- _INPUT FOR THIS TASK_:

(* ===== verification/SquashLoad.v ===== *)
(** * Tables are loaded as they were written

    The theorems on the tables of an image (SquashImage.v): what [indexed_table] writes
    [Image::indexed] reads, [Image::boundaries] finds the blocks of a metadata table, a reference finds
    what was written after it was taken, and [Image::load] gives back the tables that
    [Squashfs::serialize] wrote. *)
From S2P Require Import Prelude RustStr BTree SquashFormat SquashBlocks SquashTree SquashData SquashFiles SquashIo SquashImage.

Local Open Scope rust_scope.
Local Open Scope poll_scope.

(** ** Bytes at a position *)

Definition located (img : bytes) (p : nat) (bs : bytes) : Prop :=
  exists pre suf, img = pre ++ bs ++ suf /\ length pre = p.

Lemma located_app img p a c : located img p (a ++ c) <-> located img p a /\ located img (p + length a) c.
Proof.
  split.
  - intros (pre & suf & -> & Hp). split.
    + exists pre, (c ++ suf). by rewrite <- app_assoc.
    + exists (pre ++ a), suf. rewrite length_app, <- !app_assoc. split; [done|lia].
  - intros [(pre & suf & -> & Hp) (pre' & suf' & E & Hp')].
    exists pre, suf'. split; [|done]. f_equal. rewrite <- app_assoc. f_equal.
    rewrite app_assoc in E. apply (app_inj_1 (pre ++ a)) in E as [_ E]; [done|rewrite length_app; lia].
Qed.

Lemma located_length img p bs : located img p bs -> p + length bs <= length img.
Proof. intros (pre & suf & -> & Hp). rewrite !length_app. lia. Qed.

Lemma located_slice img p bs : located img p bs -> slice_of img (Z.of_nat p) (Z.of_nat (length bs)) = bs.
Proof.
  intros (pre & suf & -> & Hp). unfold slice_of. rewrite !Nat2Z.id, <- Hp, drop_app_length.
  by rewrite take_app_length.
Qed.

Lemma located_later img p bs rest : located img p bs -> located (img ++ rest) p bs.
Proof. intros (pre & suf & -> & Hp). exists pre, (suf ++ rest). by rewrite <- !app_assoc. Qed.

Lemma located_end img bs : located (img ++ bs) (length img) bs.
Proof. exists img, []. by rewrite app_nil_r. Qed.

(** ** Metadata blocks and their positions *)

Lemma land_7fff h : (0 <= h < 2 ^ 16)%Z -> Z.land h 0x7fff = Z.ldiff h UNCOMPRESSED_METADATA.
Proof.
  intros Hh. change 0x7fff%Z with (Z.ones 15). change UNCOMPRESSED_METADATA with (2 ^ 15)%Z.
  apply Z.bits_inj'. intros i Hi. rewrite Z.land_spec, Z.ldiff_spec, Z.testbit_ones_nonneg, Z.pow2_bits_eqb by lia.
  destruct (Z.ltb_spec i 15), (Z.eqb_spec 15 i); try lia; rewrite ?andb_true_r, ?andb_false_r; try done.
  rewrite <- (Z.mod_small h (2 ^ 16)) by lia. symmetry. apply Z.mod_pow2_bits_high. lia.
Qed.

Section blocks.
Context `{ZS : Zstd} `{!ZstdOk ZS}.
Variable lv : Z.

(** What a reader finds in a metadata block. *)
Record block_parts (c enc h body : bytes) : Prop := {
  bp_enc : enc = h ++ body;
  bp_header : length h = 2;
  bp_size : Z.land (from_le_bytes u16 h) 0x7fff = Z.of_nat (length body);
  bp_body : 0 < length body <= METADATA_SIZE;
  bp_decode : decode_block body (Z.land (from_le_bytes u16 h) 0x8000 =? 0)%Z METADATA_SIZE = Ok c;
}.

Lemma metadata_block_parts c enc : c ≠ [] -> length c <= METADATA_SIZE -> metadata_block lv c = Ok enc ->
  exists h body, block_parts c enc h body.
Proof.
  intros Hne Hl E. destruct (metadata_block_inv lv c enc Hne Hl E) as (e & h & He & -> & Hh & Hsz & Hfl & Hb).
  exists h, (eb_bytes e). pose proof (from_le_bytes_range u16 h Hh) as Hr. unfold in_range in Hr.
  split; [done|done| |done|].
  - rewrite land_7fff by lia. rewrite <- Hsz. rewrite Z2Nat.id; [done|]. apply Z.ldiff_nonneg. left. lia.
  - change 0x8000%Z with UNCOMPRESSED_METADATA. rewrite Hfl. by apply (decode_encode_block c lv).
Qed.

(** Where the blocks of a table are and where their contents start. *)
Fixpoint block_map (pos logical : Z) (blocks : list bytes) : list (Z * Z) :=
  match blocks with
  | [] => []
  | c :: cs =>
      match metadata_block lv c with
      | Ok enc => (pos, logical) :: block_map (pos + Z.of_nat (length enc)) (logical + Z.of_nat (length c)) cs
      | Err _ => []
      end
  end.

Lemma block_map_app pos logical xs ys bs : stream lv xs bs ->
  block_map pos logical (xs ++ ys) =
  block_map pos logical xs ++ block_map (pos + Z.of_nat (length bs)) (logical + Z.of_nat (length (concat xs))) ys.
Proof.
  intros Hs. revert pos logical. induction Hs as [|c enc cs bs Hne Hl He Hs IH]; intros pos logical; simpl.
  - by rewrite !Z.add_0_r.
  - rewrite He, IH. simpl. rewrite !length_app, !Nat2Z.inj_add. by rewrite !Z.add_assoc.
Qed.

(** The positions increase. *)
Lemma block_map_above pos logical blocks bs : stream lv blocks bs ->
  Forall (fun x => (pos <= x.1 /\ logical <= x.2)%Z) (block_map pos logical blocks).
Proof.
  intros Hs. revert pos logical. induction Hs as [|c enc cs bs Hne Hl He Hs IH]; intros pos logical; simpl; [constructor|].
  rewrite He. constructor; [simpl; lia|]. eapply Forall_impl; [apply IH|]. intros [p l]; simpl. lia.
Qed.
End blocks.

(** A key above all others is added at the end. *)
Lemma map_insert_last {K V} (cmp : K -> K -> comparison) k (v : V) (m : list (K * V)) :
  Forall (fun x => cmp k x.1 = Gt) m -> BTreeMap_insert cmp k v m = m ++ [(k, v)].
Proof. induction 1 as [|[k' v'] m Hk _ IH]; simpl in *; [done|]. by rewrite IH, Hk. Qed.

Definition pointer_bytes (pointers : list Z) : bytes := concat (map (to_le_bytes u64) pointers).

Lemma chunked_count n cs : 0 < n -> chunked n cs ->
  ((Z.of_nat (length (concat cs)) + Z.of_nat n - 1) / Z.of_nat n)%Z = Z.of_nat (length cs).
Proof.
  intros Hn. induction 1 as [|c Hc|c cs Hc _ IH]; cbn [concat length].
  - rewrite Z.div_small; lia.
  - rewrite app_nil_r. symmetry. apply (Z.div_unique _ _ _ (Z.of_nat (length c) - 1)); lia.
  - rewrite length_app, Hc, Nat2Z.inj_succ, <- IH, <- Z.add_1_r.
    rewrite <- Z.div_add by lia. f_equal. lia.
Qed.

Lemma block_map_length `{ZS : Zstd} lv pos logical cs bs : stream lv cs bs -> length (block_map lv pos logical cs) = length cs.
Proof.
  intros Hs. revert pos logical. induction Hs as [|c enc cs bs Hne Hl He Hs IH]; intros pos logical; simpl; [done|].
  rewrite He. simpl. by rewrite IH.
Qed.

- _WORK TASK_:
What is needed is a word-for-word copy of all the material.

- _TASK ANSWER_:
(* ===== verification/SquashLoad.v ===== *)
(** * Tables are loaded as they were written

    The theorems on the tables of an image (SquashImage.v): what [indexed_table] writes
    [Image::indexed] reads, [Image::boundaries] finds the blocks of a metadata table, a reference finds
    what was written after it was taken, and [Image::load] gives back the tables that
    [Squashfs::serialize] wrote. *)
From S2P Require Import Prelude RustStr BTree SquashFormat SquashBlocks SquashTree SquashData SquashFiles SquashIo SquashImage.

Local Open Scope rust_scope.
Local Open Scope poll_scope.

(** ** Bytes at a position *)

Definition located (img : bytes) (p : nat) (bs : bytes) : Prop :=
  exists pre suf, img = pre ++ bs ++ suf /\ length pre = p.

Lemma located_app img p a c : located img p (a ++ c) <-> located img p a /\ located img (p + length a) c.
Proof.
  split.
  - intros (pre & suf & -> & Hp). split.
    + exists pre, (c ++ suf). by rewrite <- app_assoc.
    + exists (pre ++ a), suf. rewrite length_app, <- !app_assoc. split; [done|lia].
  - intros [(pre & suf & -> & Hp) (pre' & suf' & E & Hp')].
    exists pre, suf'. split; [|done]. f_equal. rewrite <- app_assoc. f_equal.
    rewrite app_assoc in E. apply (app_inj_1 (pre ++ a)) in E as [_ E]; [done|rewrite length_app; lia].
Qed.

Lemma located_length img p bs : located img p bs -> p + length bs <= length img.
Proof. intros (pre & suf & -> & Hp). rewrite !length_app. lia. Qed.

Lemma located_slice img p bs : located img p bs -> slice_of img (Z.of_nat p) (Z.of_nat (length bs)) = bs.
Proof.
  intros (pre & suf & -> & Hp). unfold slice_of. rewrite !Nat2Z.id, <- Hp, drop_app_length.
  by rewrite take_app_length.
Qed.

Lemma located_later img p bs rest : located img p bs -> located (img ++ rest) p bs.
Proof. intros (pre & suf & -> & Hp). exists pre, (suf ++ rest). by rewrite <- !app_assoc. Qed.

Lemma located_end img bs : located (img ++ bs) (length img) bs.
Proof. exists img, []. by rewrite app_nil_r. Qed.

(** ** Metadata blocks and their positions *)

Lemma land_7fff h : (0 <= h < 2 ^ 16)%Z -> Z.land h 0x7fff = Z.ldiff h UNCOMPRESSED_METADATA.
Proof.
  intros Hh. change 0x7fff%Z with (Z.ones 15). change UNCOMPRESSED_METADATA with (2 ^ 15)%Z.
  apply Z.bits_inj'. intros i Hi. rewrite Z.land_spec, Z.ldiff_spec, Z.testbit_ones_nonneg, Z.pow2_bits_eqb by lia.
  destruct (Z.ltb_spec i 15), (Z.eqb_spec 15 i); try lia; rewrite ?andb_true_r, ?andb_false_r; try done.
  rewrite <- (Z.mod_small h (2 ^ 16)) by lia. symmetry. apply Z.mod_pow2_bits_high. lia.
Qed.

Section blocks.
Context `{ZS : Zstd} `{!ZstdOk ZS}.
Variable lv : Z.

(** What a reader finds in a metadata block. *)
Record block_parts (c enc h body : bytes) : Prop := {
  bp_enc : enc = h ++ body;
  bp_header : length h = 2;
  bp_size : Z.land (from_le_bytes u16 h) 0x7fff = Z.of_nat (length body);
  bp_body : 0 < length body <= METADATA_SIZE;
  bp_decode : decode_block body (Z.land (from_le_bytes u16 h) 0x8000 =? 0)%Z METADATA_SIZE = Ok c;
}.

Lemma metadata_block_parts c enc : c ≠ [] -> length c <= METADATA_SIZE -> metadata_block lv c = Ok enc ->
  exists h body, block_parts c enc h body.
Proof.
  intros Hne Hl E. destruct (metadata_block_inv lv c enc Hne Hl E) as (e & h & He & -> & Hh & Hsz & Hfl & Hb).
  exists h, (eb_bytes e). pose proof (from_le_bytes_range u16 h Hh) as Hr. unfold in_range in Hr.
  split; [done|done| |done|].
  - rewrite land_7fff by lia. rewrite <- Hsz. rewrite Z2Nat.id; [done|]. apply Z.ldiff_nonneg. left. lia.
  - change 0x8000%Z with UNCOMPRESSED_METADATA. rewrite Hfl. by apply (decode_encode_block c lv).
Qed.

(** Where the blocks of a table are and where their contents start. *)
Fixpoint block_map (pos logical : Z) (blocks : list bytes) : list (Z * Z) :=
  match blocks with
  | [] => []
  | c :: cs =>
      match metadata_block lv c with
      | Ok enc => (pos, logical) :: block_map (pos + Z.of_nat (length enc)) (logical + Z.of_nat (length c)) cs
      | Err _ => []
      end
  end.

Lemma block_map_app pos logical xs ys bs : stream lv xs bs ->
  block_map pos logical (xs ++ ys) =
  block_map pos logical xs ++ block_map (pos + Z.of_nat (length bs)) (logical + Z.of_nat (length (concat xs))) ys.
Proof.
  intros Hs. revert pos logical. induction Hs as [|c enc cs bs Hne Hl He Hs IH]; intros pos logical; simpl.
  - by rewrite !Z.add_0_r.
  - rewrite He, IH. simpl. rewrite !length_app, !Nat2Z.inj_add. by rewrite !Z.add_assoc.
Qed.

(** The positions increase. *)
Lemma block_map_above pos logical blocks bs : stream lv blocks bs ->
  Forall (fun x => (pos <= x.1 /\ logical <= x.2)%Z) (block_map pos logical blocks).
Proof.
  intros Hs. revert pos logical. induction Hs as [|c enc cs bs Hne Hl He Hs IH]; intros pos logical; simpl; [constructor|].
  rewrite He. constructor; [simpl; lia|]. eapply Forall_impl; [apply IH|]. intros [p l]; simpl. lia.
Qed.
End blocks.

(** A key above all others is added at the end. *)
Lemma map_insert_last {K V} (cmp : K -> K -> comparison) k (v : V) (m : list (K * V)) :
  Forall (fun x => cmp k x.1 = Gt) m -> BTreeMap_insert cmp k v m = m ++ [(k, v)].
Proof. induction 1 as [|[k' v'] m Hk _ IH]; simpl in *; [done|]. by rewrite IH, Hk. Qed.

Definition pointer_bytes (pointers : list Z) : bytes := concat (map (to_le_bytes u64) pointers).

Lemma chunked_count n cs : 0 < n -> chunked n cs ->
  ((Z.of_nat (length (concat cs)) + Z.of_nat n - 1) / Z.of_nat n)%Z = Z.of_nat (length cs).
Proof.
  intros Hn. induction 1 as [|c Hc|c cs Hc _ IH]; cbn [concat length].
  - rewrite Z.div_small; lia.
  - rewrite app_nil_r. symmetry. apply (Z.div_unique _ _ _ (Z.of_nat (length c) - 1)); lia.
  - rewrite length_app, Hc, Nat2Z.inj_succ, <- IH, <- Z.add_1_r.
    rewrite <- Z.div_add by lia. f_equal. lia.
Qed.

Lemma block_map_length `{ZS : Zstd} lv pos logical cs bs : stream lv cs bs -> length (block_map lv pos logical cs) = length cs.
Proof.
  intros Hs. revert pos logical. induction Hs as [|c enc cs bs Hne Hl He Hs IH]; intros pos logical; simpl; [done|].
  rewrite He. simpl. by rewrite IH.
Qed.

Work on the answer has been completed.